Only individuals may file under Chapter 13. You must reside or have a domicile, a place of business, or property in the United States or a municipality. You must not have had a bankruptcy filing dismissed for cause within the last 180 days. You must have a regular income. For cases filed between April 1, 2007 and March 31, 2010, your debts cannot exceed $1,010,650 in secured debt or $336,900 in unsecured debt. If your case was not filed during this period, you should consult with your attorney to determine what the applicable dollar amounts are. You must have completed an approved credit counseling briefing course within the 180 days prior to filing the petition. See Question 6 for more information regarding credit counseling.

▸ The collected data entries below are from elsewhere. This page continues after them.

(** ** Analysis readers: the basket

    [sorted] on strings compares code point by code point.  A Python set
    lists its elements in an order of its own; it is modelled by the
    elements without repetition, and the membership matrix is shown not to
    depend on the order in which they are listed. *)

Fixpoint str_leb (a b : str) : bool :=
  match a, b with
  | [], _ => true
  | _ :: _, [] => false
  | x :: a', y :: b' =>
      if (x <? y)%N then true else if (y <? x)%N then false else str_leb a' b'
  end.

Definition str_le (a b : str) : Prop := str_leb a b = true.

Global Instance str_le_dec a b : Decision (str_le a b).
Proof. unfold str_le. apply _. Defined.

Definition sorted (l : list str) : list str := merge_sort str_le l.

Record detail := Detail { receipt_number : str; menu_name : str }.

(** The membership matrix: its column labels and its rows. *)
Record onehot := OneHot { oh_columns : list str; oh_rows : list (list bool) }.

Section Basket.
Variable P : pandas.

(** [col.fillna('').astype(str)] on a value read back from the store. *)
Definition text_of (c : option (cell (float P))) : str :=
  py_str P (fillna (CStr []) (default CNaN c)).

(** [get_bill_details_for_analysis], the two columns the basket uses:
    the rows of [bill_details] whose menu name is not empty. *)
Definition get_bill_details_for_analysis
    (db : gmap (list N) (table (float P))) : list detail :=
  filter (λ d, menu_name d ≠ [])
    (map (λ row, Detail (text_of (assoc (lit "receipt_number") row))
                        (text_of (assoc (lit "menu_name") row)))
       (stored db (lit "bill_details"))).

(** The menu names on the lines of one receipt, repetitions included. *)
Definition items_of (r : str) (df : list detail) : list str :=
  menu_name <$> filter (λ d, receipt_number d = r) df.

(** The receipts of the grouping, in the order of the groups. *)
Definition receipts (df : list detail) : list str :=
  sorted (remove_dups (receipt_number <$> df)).

(* groupby('receipt_number')['menu_name'].apply(lambda x: list(set(x))) *)
Definition transactions (df : list detail) : list (str * list str) :=
  map (λ r, (r, remove_dups (items_of r df))) (receipts df).

(** [TransactionEncoder.fit]: the sorted distinct items. *)
Definition te_fit (X : list (list str)) : list str :=
  sorted (remove_dups (concat X)).

Definition column_index (columns : list str) (item : str) : option nat :=
  fst <$> list_find (λ c, c = item) columns.

(** [TransactionEncoder.transform]: a row of falses in which the cell of
    each item of the transaction is set. *)
Definition set_flag (columns : list str) (row : list bool) (item : str)
    : list bool :=
  match column_index columns item with
  | Some j => <[j := true]> row
  | None => row
  end.

Definition te_row (columns : list str) (transaction : list str) : list bool :=
  foldl (set_flag columns) (replicate (length columns) false) transaction.

Definition te_transform (columns : list str) (X : list (list str))
    : list (list bool) :=
  map (te_row columns) X.

Definition get_basket_data (db : gmap (list N) (table (float P)))
    (exclude_items : option (list str)) : onehot :=
  match get_bill_details_for_analysis db with
  | [] => OneHot [] []
  | df_details =>
      let exclude_items := default [] exclude_items in
      match filter (λ d, menu_name d ∉ exclude_items) df_details with
      | [] => OneHot [] []
      | df_filtered =>
          let X := (transactions df_filtered).*2 in
          let columns := te_fit X in
          OneHot columns (te_transform columns X)
      end
  end.
End Basket.

(** ** Instances for evaluation

    A library that is exact where the examples below exercise it: zero,
    and the range of nanosecond timestamps (1677-09-22 to 2262-04-11) on
    calendar days.  Its floats hold integers; it reads no number out of a
    text and parses no date without a format.  A store that opens and
    takes every row, holding an empty table of bills. *)
Definition pandas0 : pandas := {|
  float := Z;
  zero := 0;
  numeric_of_str := λ _, None;
  int_of_float := λ z, Some z;
  float_of_int := λ z, z;
  str_of_float := λ z, str_of_int z ++ lit ".0";
  in_range := λ d,
    let k := year d * 10000 + month d * 100 + day d in
    (16770922 <=? k) && (k <=? 22620411);
  parse_any := λ _, None;
  float_of_int_finite := λ z, Some_ne_None z
|}.

Definition sqlite_ok : engine Z := {| connects := true; accepts := λ _ _, true |}.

Generally, you may file a new Chapter 13 bankruptcy case even if you have filed prior bankruptcy cases. However, you may not be eligible to file a new case if your previous case was dismissed in the last 180 days for willful disobedience of a court order, or you voluntarily dismissed your case following a creditor’s request for relief from the automatic stay. Pursuant to the amendments to the Bankruptcy Code that took effect on October 17, 2005 (hereinafter “BAPCPA”), there are additional restrictions on whether you are entitled to a discharge in the new case. See Question 39 for more information regarding eligibility for discharge.
Yes. Within 180 days before actually filing the case, you will have to attend an individual or group briefing provided by an approved nonprofit budget and credit counseling agency. Upon completion, provide the credit counseling certificate to your attorney for filing with the Court with your case. You must also be able to show that you have filed all tax returns for the four (4) years prior to the filing of the current case.

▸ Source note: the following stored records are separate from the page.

(** What the sweep of [cleanupExpired] takes for gone: text that is
    undecodable or expired, or whose expiry cannot be compared. *)
Definition swept (P : Platform) (c : Config) (t : Z) (raw : string) : bool :=
  stale P c t raw || incomparable P c raw.

Definition swept_key (P : Platform) (c : Config) (t : Z) (st : Storage.t) (k : string) : bool :=
  match Storage.getItem k st with
  | Some raw => swept P c t raw
  | None => false
  end.

(** What the loops of [cleanupExpired] and [getStats] count under a stored
    key: text that is not empty and that the sweep takes for gone. *)
Definition counted (P : Platform) (c : Config) (t : Z) (st : Storage.t) (k : string) : bool :=
  match Storage.getItem k st with
  | Some raw => negb (String.eqb raw "") && swept P c t raw
  | None => false
  end.

(** A safe integer ([Number.isSafeInteger]): sums and differences of safe
    integers that are safe integers are exact in the arithmetic of the
    source. *)
Definition safe_integer (n : Z) : Prop :=
  - 9007199254740991 <= n <= 9007199254740991.

(** The byte estimate of [getStats] for the text under a stored key. *)
Definition estimate (st : Storage.t) (k : string) : nat :=
  (String.length (item_text (Storage.getItem k st)) * 2)%nat.

Definition sum_list (l : list nat) : nat := foldr Nat.add 0%nat l.

(** The stored keys of the vault, in the store's order. *)
Definition owned_keys (c : Config) (st : Storage.t) : list string :=
  List.filter (owns c) (map fst (Storage.items st)).

(** The key without the prefix, as [keys()] lists it. *)
Definition strip (c : Config) (k : string) : string :=
  substring_from (String.length (prefix c)) k.

(** The configuration with another version string. *)
Definition with_version (ver : string) (c : Config) : Config :=
  {| prefix := prefix c; version := ver; encryption := encryption c; onError := onError c |}.

(** What [get] reads from stored text that holds a live record: the
    [value] property; [null] stands for text that does not decode. *)
Definition stored_value (P : Platform) (c : Config) (raw : string) : JSVal :=
  match SafeVault.decode c raw with
  | Ret text =>
      match JSON_parse P text with
      | Some (JObj fields) => lookup_field "value" fields
      | Some JNull => null
      | Some _ => Undefined
      | None => null
      end
  | Throw _ => null
  end.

There are several areas related to this question. First and foremost, you should consult your attorney. Under bankruptcy law, certain luxury purchases made within 90 days of the bankruptcy filing and certain cash advances taken within 70 days of the bankruptcy filing are presumed nondischargeable. In some instances, these purchases and advances are made for good reasons and are exempted. However, your attorney will advise you on these matters, depending on the type of bankruptcy you file.
One of the major benefits of filing for protection under bankruptcy is that creditor actions are stayed (stopped). This means that debt collection efforts and foreclosure are halted immediately. However, if you have filed a previous bankruptcy case in the year prior to filing your current case, the automatic stay may only be in effect for 30 days. If you have filed two (2) or more previous bankruptcy cases in the year prior to filing your current case, the automatic stay may not be in effect at all. It is very important to inform your attorney about any prior bankruptcy cases that you have filed so that the attorney can properly advise you as to your options. Chapter 13 also protects co-debtors or co-signers from collection activity while you are making your Chapter 13 payments. See Question 10 and Question 38 for more information regarding creditor contacts with debtors. See Question 35 for more information regarding co-signed debts.
After your bankruptcy is filed, the Court mails a notice to all the creditors listed in your schedules. This usually takes a week to ten days. If this is not soon enough, you should have your attorney inform the creditors immediately. However, you must list all your creditors and correct addresses in order for the court to give the proper notice.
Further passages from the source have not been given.